--- START ---
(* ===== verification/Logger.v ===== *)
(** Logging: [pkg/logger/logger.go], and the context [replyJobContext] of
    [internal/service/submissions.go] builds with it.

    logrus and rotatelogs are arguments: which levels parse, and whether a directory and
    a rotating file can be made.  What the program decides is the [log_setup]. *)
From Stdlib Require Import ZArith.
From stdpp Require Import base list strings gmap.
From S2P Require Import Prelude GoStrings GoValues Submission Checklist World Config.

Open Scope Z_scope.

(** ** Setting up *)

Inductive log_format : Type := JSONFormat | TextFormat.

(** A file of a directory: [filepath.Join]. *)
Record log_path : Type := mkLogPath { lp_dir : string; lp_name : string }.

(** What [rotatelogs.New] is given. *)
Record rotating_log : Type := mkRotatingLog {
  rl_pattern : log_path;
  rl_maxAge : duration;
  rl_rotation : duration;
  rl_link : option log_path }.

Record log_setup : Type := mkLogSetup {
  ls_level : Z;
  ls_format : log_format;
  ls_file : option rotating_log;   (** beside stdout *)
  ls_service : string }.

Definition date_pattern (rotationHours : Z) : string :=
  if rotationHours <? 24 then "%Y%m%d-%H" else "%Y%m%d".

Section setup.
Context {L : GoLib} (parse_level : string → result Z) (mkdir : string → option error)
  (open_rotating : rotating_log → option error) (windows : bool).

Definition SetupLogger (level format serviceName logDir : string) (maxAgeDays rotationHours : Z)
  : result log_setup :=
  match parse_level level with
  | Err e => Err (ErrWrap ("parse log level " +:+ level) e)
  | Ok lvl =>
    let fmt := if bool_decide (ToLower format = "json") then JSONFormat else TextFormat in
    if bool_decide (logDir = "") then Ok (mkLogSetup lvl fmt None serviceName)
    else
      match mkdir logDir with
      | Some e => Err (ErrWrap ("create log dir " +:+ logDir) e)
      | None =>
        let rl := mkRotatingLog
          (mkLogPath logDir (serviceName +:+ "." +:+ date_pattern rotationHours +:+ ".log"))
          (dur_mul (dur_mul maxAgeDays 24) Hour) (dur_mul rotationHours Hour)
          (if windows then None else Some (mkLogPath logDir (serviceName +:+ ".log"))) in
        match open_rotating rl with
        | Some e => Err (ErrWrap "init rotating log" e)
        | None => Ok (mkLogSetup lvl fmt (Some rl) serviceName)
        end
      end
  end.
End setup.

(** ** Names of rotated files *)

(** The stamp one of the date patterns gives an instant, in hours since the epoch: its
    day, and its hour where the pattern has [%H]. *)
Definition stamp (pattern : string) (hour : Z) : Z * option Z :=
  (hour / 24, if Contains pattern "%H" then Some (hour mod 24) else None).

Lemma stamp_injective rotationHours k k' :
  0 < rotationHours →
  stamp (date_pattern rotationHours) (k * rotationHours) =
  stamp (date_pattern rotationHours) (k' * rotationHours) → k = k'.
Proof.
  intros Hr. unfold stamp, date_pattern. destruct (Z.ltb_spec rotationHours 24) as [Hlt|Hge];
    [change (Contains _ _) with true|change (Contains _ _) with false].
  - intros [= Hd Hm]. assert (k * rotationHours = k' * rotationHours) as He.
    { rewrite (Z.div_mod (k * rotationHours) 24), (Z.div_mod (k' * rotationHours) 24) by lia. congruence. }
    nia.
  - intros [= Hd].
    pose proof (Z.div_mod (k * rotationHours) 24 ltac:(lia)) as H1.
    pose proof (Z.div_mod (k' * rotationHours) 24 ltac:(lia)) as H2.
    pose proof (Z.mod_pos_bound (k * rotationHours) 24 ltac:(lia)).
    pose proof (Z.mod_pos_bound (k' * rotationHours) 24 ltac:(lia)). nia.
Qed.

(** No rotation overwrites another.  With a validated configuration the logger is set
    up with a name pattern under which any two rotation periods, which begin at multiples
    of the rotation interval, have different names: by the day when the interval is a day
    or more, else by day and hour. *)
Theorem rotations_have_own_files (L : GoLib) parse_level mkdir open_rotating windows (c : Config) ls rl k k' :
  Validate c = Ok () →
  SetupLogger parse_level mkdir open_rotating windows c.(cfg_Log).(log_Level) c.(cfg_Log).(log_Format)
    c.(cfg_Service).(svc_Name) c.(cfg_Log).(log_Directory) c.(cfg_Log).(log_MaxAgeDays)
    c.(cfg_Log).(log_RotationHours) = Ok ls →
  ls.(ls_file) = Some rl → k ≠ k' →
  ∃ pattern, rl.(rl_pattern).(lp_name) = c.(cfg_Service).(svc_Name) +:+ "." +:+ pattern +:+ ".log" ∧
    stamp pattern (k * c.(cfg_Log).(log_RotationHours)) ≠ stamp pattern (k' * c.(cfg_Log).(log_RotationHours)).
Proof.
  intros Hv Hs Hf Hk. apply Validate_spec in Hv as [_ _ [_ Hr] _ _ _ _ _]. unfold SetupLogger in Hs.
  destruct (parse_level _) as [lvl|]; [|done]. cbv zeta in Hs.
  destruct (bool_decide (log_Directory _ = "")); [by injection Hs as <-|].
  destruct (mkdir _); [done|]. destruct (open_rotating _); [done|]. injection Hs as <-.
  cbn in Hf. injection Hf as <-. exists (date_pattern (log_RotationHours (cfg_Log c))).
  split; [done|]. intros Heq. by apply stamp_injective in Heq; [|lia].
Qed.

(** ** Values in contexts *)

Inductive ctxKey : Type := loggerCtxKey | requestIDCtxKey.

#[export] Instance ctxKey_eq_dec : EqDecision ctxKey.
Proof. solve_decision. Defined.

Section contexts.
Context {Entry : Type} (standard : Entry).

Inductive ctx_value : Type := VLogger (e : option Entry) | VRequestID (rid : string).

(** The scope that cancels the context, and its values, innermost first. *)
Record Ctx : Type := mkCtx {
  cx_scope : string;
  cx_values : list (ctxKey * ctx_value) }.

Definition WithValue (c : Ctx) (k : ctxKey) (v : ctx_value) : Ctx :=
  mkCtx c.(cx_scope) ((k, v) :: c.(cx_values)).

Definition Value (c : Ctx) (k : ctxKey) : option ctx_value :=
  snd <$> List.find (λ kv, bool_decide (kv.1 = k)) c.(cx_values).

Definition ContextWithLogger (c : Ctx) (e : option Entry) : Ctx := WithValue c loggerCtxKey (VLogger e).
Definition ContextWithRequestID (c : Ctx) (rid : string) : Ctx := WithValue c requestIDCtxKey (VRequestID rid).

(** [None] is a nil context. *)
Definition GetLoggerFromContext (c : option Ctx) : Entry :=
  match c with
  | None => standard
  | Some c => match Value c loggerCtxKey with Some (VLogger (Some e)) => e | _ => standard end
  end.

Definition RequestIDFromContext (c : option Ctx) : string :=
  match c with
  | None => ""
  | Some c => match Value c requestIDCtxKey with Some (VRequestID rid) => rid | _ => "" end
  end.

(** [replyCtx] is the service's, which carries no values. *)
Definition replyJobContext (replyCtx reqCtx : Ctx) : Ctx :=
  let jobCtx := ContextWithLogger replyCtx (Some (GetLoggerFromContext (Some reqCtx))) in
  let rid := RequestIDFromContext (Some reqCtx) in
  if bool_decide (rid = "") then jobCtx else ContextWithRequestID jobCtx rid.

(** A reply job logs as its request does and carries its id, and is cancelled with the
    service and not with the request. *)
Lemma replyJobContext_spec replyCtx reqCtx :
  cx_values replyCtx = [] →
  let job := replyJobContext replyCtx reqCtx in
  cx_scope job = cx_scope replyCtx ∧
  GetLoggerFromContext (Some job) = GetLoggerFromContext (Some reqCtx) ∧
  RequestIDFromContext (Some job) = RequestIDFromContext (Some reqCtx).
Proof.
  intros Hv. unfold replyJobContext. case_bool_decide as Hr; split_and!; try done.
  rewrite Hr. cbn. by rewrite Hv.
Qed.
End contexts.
--- END ---
*What this task involves*
With the line containing "From Stdlib Require Import ZArith." as the last one, please set down exactly the lines of the records above from their very first line, and nothing more.

*Solved exercise*
(* ===== verification/Logger.v ===== *)
(** Logging: [pkg/logger/logger.go], and the context [replyJobContext] of
    [internal/service/submissions.go] builds with it.

    logrus and rotatelogs are arguments: which levels parse, and whether a directory and
    a rotating file can be made.  What the program decides is the [log_setup]. *)
From Stdlib Require Import ZArith.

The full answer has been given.